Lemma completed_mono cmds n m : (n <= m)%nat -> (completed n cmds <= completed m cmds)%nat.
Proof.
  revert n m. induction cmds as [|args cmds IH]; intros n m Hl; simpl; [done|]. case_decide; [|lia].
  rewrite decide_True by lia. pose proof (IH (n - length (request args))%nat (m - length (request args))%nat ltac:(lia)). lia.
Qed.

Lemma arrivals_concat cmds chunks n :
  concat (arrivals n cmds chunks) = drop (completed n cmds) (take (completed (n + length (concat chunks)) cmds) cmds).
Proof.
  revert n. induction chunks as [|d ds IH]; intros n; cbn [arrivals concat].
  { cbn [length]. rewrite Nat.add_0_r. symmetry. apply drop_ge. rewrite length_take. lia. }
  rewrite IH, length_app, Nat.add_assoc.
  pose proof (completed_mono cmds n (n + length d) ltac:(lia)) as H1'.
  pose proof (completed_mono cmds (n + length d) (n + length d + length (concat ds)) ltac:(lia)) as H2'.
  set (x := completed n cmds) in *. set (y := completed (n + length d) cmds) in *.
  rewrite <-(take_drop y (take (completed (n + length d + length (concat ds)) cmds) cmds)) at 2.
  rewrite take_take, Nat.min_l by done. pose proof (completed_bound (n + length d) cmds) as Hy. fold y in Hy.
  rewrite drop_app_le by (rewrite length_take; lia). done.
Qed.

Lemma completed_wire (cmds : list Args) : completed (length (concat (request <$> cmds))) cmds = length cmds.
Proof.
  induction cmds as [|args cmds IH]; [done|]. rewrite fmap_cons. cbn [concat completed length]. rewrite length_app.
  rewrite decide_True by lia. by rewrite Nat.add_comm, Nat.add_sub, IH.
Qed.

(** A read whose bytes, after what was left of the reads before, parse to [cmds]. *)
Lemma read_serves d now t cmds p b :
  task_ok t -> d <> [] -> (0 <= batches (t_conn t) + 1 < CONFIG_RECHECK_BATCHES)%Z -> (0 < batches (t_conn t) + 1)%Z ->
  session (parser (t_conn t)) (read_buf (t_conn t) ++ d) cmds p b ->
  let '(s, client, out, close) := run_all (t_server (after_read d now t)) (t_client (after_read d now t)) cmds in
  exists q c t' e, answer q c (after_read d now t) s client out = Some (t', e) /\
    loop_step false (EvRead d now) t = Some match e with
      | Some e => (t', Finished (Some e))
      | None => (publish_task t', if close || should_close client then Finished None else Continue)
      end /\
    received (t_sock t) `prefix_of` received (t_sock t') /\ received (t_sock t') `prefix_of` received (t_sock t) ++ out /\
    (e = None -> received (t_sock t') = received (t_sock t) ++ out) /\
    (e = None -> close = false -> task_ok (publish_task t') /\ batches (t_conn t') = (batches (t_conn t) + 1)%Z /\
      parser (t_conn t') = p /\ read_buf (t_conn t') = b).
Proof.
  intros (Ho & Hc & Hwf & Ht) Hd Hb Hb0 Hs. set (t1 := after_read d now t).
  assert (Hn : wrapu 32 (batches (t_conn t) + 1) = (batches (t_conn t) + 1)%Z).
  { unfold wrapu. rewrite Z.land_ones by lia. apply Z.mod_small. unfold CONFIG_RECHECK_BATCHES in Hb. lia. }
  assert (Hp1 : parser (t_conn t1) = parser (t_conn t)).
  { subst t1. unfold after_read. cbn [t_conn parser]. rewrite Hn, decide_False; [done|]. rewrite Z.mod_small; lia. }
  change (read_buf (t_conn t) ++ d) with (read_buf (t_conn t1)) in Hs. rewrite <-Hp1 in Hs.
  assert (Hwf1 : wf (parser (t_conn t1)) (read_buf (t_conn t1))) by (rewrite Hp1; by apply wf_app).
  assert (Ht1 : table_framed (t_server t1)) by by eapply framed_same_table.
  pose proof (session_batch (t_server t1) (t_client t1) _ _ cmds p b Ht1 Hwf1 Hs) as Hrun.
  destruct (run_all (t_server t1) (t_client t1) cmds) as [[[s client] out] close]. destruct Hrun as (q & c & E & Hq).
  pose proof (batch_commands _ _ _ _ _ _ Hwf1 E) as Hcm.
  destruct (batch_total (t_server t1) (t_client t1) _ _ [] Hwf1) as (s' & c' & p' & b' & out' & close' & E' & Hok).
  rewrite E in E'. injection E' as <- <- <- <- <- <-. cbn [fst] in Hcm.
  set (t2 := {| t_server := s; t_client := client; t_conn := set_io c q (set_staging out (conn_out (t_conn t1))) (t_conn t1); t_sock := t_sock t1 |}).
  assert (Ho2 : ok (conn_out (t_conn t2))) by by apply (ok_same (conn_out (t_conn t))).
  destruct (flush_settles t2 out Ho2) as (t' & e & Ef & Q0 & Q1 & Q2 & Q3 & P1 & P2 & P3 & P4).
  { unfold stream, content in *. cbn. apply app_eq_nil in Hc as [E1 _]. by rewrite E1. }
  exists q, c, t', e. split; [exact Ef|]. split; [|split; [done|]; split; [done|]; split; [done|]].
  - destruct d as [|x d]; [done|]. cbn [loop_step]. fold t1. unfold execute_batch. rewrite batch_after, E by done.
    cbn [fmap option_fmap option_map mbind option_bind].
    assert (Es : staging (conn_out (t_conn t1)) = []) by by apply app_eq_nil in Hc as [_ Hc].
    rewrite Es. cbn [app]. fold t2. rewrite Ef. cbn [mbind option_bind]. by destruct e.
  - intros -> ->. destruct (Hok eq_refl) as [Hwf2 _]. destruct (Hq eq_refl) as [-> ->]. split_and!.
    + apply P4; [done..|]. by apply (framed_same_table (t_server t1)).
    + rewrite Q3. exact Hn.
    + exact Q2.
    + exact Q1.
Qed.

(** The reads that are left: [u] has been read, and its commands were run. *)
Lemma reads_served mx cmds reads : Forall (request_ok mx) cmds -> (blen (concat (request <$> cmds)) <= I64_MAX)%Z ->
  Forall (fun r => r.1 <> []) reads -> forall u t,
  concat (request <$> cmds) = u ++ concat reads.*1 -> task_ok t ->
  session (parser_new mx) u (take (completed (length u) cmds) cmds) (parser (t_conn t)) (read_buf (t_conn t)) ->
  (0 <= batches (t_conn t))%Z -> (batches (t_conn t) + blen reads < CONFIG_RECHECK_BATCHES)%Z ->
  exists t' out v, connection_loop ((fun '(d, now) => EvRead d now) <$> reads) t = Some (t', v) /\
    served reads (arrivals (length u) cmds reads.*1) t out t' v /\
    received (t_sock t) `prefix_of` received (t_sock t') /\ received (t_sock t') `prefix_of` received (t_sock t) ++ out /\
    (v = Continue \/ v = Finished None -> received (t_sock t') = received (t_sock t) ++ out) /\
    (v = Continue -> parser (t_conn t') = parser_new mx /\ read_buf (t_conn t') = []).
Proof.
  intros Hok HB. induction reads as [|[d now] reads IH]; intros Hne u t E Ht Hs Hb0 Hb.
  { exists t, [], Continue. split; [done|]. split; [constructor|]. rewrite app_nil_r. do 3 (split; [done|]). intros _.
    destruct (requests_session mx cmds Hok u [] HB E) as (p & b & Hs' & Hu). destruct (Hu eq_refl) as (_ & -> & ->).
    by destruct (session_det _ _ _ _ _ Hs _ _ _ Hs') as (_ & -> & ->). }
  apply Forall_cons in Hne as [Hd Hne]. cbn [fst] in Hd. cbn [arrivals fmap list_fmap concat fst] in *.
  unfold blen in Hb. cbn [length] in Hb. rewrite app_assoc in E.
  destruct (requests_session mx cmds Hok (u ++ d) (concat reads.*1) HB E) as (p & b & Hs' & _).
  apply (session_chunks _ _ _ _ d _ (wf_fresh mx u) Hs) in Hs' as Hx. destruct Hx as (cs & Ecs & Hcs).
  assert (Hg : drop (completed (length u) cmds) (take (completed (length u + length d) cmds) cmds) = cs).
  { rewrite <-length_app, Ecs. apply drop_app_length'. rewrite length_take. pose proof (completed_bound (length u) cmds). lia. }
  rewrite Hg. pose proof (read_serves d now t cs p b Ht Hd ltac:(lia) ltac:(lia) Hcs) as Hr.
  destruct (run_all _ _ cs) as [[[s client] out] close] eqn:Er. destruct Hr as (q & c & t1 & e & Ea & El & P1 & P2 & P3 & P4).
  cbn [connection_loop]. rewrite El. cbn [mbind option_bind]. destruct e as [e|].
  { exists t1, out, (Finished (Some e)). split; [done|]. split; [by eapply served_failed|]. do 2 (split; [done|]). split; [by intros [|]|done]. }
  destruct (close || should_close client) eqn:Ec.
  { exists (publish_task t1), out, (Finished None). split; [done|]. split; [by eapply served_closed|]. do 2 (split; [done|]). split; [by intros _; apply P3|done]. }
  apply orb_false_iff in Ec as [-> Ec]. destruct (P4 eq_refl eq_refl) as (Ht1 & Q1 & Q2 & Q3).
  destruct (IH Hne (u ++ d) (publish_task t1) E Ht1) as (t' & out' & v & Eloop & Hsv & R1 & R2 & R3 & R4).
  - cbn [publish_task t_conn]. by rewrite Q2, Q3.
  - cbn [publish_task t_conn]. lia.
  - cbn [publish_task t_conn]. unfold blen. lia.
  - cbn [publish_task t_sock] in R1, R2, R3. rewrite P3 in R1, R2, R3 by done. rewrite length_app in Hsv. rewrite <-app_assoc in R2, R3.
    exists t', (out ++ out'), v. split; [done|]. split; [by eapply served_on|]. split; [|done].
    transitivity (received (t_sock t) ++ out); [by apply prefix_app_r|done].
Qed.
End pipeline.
◇ ◇ ◇ ◇
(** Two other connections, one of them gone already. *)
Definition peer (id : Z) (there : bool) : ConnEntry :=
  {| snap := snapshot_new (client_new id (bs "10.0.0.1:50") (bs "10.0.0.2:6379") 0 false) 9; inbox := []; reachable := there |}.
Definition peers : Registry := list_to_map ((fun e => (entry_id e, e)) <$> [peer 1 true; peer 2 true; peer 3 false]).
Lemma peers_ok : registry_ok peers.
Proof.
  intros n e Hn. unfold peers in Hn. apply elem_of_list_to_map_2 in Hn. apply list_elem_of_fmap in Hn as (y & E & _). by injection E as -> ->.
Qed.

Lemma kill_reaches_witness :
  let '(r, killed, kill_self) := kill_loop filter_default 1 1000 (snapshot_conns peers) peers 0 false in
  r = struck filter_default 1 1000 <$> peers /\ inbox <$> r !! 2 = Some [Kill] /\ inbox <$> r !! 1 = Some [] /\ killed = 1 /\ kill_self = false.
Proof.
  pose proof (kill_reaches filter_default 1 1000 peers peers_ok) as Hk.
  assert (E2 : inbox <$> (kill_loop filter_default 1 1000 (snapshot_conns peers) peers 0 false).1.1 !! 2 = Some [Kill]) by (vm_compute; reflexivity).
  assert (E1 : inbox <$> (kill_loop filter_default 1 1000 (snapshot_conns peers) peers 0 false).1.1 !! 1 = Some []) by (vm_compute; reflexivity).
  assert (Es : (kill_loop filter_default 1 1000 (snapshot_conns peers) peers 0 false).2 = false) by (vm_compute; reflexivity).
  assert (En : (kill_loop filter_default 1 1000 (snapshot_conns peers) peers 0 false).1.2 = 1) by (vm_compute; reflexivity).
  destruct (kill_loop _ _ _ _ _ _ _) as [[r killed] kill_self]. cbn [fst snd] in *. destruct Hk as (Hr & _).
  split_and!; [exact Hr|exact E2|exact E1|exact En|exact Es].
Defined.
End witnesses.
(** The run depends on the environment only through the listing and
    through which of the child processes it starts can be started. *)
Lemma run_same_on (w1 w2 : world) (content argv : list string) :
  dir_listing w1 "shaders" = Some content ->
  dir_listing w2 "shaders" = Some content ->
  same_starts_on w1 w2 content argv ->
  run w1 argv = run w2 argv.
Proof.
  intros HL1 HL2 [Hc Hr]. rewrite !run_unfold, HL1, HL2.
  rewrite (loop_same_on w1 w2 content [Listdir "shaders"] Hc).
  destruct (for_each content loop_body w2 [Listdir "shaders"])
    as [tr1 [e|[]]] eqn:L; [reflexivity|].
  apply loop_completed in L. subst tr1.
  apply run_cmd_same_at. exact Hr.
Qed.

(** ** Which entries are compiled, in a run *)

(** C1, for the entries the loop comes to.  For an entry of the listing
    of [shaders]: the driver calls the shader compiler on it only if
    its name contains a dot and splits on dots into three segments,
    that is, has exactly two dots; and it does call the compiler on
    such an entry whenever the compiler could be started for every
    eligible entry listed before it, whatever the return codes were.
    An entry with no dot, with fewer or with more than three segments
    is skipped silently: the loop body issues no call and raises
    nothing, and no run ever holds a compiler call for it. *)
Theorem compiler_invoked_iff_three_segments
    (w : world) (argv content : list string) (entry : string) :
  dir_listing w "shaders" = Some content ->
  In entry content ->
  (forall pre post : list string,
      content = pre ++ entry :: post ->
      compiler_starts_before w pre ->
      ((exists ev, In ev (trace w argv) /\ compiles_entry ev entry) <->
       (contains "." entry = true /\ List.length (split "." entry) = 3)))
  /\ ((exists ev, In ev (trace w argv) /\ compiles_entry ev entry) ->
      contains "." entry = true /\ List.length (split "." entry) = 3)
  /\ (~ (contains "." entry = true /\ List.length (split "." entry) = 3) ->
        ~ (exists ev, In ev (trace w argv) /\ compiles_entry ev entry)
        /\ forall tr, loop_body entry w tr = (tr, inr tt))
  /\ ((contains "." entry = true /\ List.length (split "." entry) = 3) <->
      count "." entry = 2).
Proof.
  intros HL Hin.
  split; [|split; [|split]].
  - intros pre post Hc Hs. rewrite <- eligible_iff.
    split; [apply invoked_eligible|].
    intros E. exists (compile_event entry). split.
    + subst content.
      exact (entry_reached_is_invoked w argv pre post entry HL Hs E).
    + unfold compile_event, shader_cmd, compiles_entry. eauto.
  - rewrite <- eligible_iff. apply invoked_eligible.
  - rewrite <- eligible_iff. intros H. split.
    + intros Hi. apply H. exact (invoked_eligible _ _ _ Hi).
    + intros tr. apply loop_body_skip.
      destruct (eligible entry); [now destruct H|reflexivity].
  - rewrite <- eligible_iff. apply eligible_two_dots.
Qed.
◇ ◇ ◇ ◇
**Task brief:** All lines in the listing above between the line with "let '(r, killed, kill_self)" and the line with "An entry with", inclusive, should be set down exactly, and no line outside that range.

**Exercise output:**
  let '(r, killed, kill_self) := kill_loop filter_default 1 1000 (snapshot_conns peers) peers 0 false in
  r = struck filter_default 1 1000 <$> peers /\ inbox <$> r !! 2 = Some [Kill] /\ inbox <$> r !! 1 = Some [] /\ killed = 1 /\ kill_self = false.
Proof.
  pose proof (kill_reaches filter_default 1 1000 peers peers_ok) as Hk.
  assert (E2 : inbox <$> (kill_loop filter_default 1 1000 (snapshot_conns peers) peers 0 false).1.1 !! 2 = Some [Kill]) by (vm_compute; reflexivity).
  assert (E1 : inbox <$> (kill_loop filter_default 1 1000 (snapshot_conns peers) peers 0 false).1.1 !! 1 = Some []) by (vm_compute; reflexivity).
  assert (Es : (kill_loop filter_default 1 1000 (snapshot_conns peers) peers 0 false).2 = false) by (vm_compute; reflexivity).
  assert (En : (kill_loop filter_default 1 1000 (snapshot_conns peers) peers 0 false).1.2 = 1) by (vm_compute; reflexivity).
  destruct (kill_loop _ _ _ _ _ _ _) as [[r killed] kill_self]. cbn [fst snd] in *. destruct Hk as (Hr & _).
  split_and!; [exact Hr|exact E2|exact E1|exact En|exact Es].
Defined.
End witnesses.
(** The run depends on the environment only through the listing and
    through which of the child processes it starts can be started. *)
Lemma run_same_on (w1 w2 : world) (content argv : list string) :
  dir_listing w1 "shaders" = Some content ->
  dir_listing w2 "shaders" = Some content ->
  same_starts_on w1 w2 content argv ->
  run w1 argv = run w2 argv.
Proof.
  intros HL1 HL2 [Hc Hr]. rewrite !run_unfold, HL1, HL2.
  rewrite (loop_same_on w1 w2 content [Listdir "shaders"] Hc).
  destruct (for_each content loop_body w2 [Listdir "shaders"])
    as [tr1 [e|[]]] eqn:L; [reflexivity|].
  apply loop_completed in L. subst tr1.
  apply run_cmd_same_at. exact Hr.
Qed.

(** ** Which entries are compiled, in a run *)

(** C1, for the entries the loop comes to.  For an entry of the listing
    of [shaders]: the driver calls the shader compiler on it only if
    its name contains a dot and splits on dots into three segments,
    that is, has exactly two dots; and it does call the compiler on
    such an entry whenever the compiler could be started for every
    eligible entry listed before it, whatever the return codes were.
    An entry with no dot, with fewer or with more than three segments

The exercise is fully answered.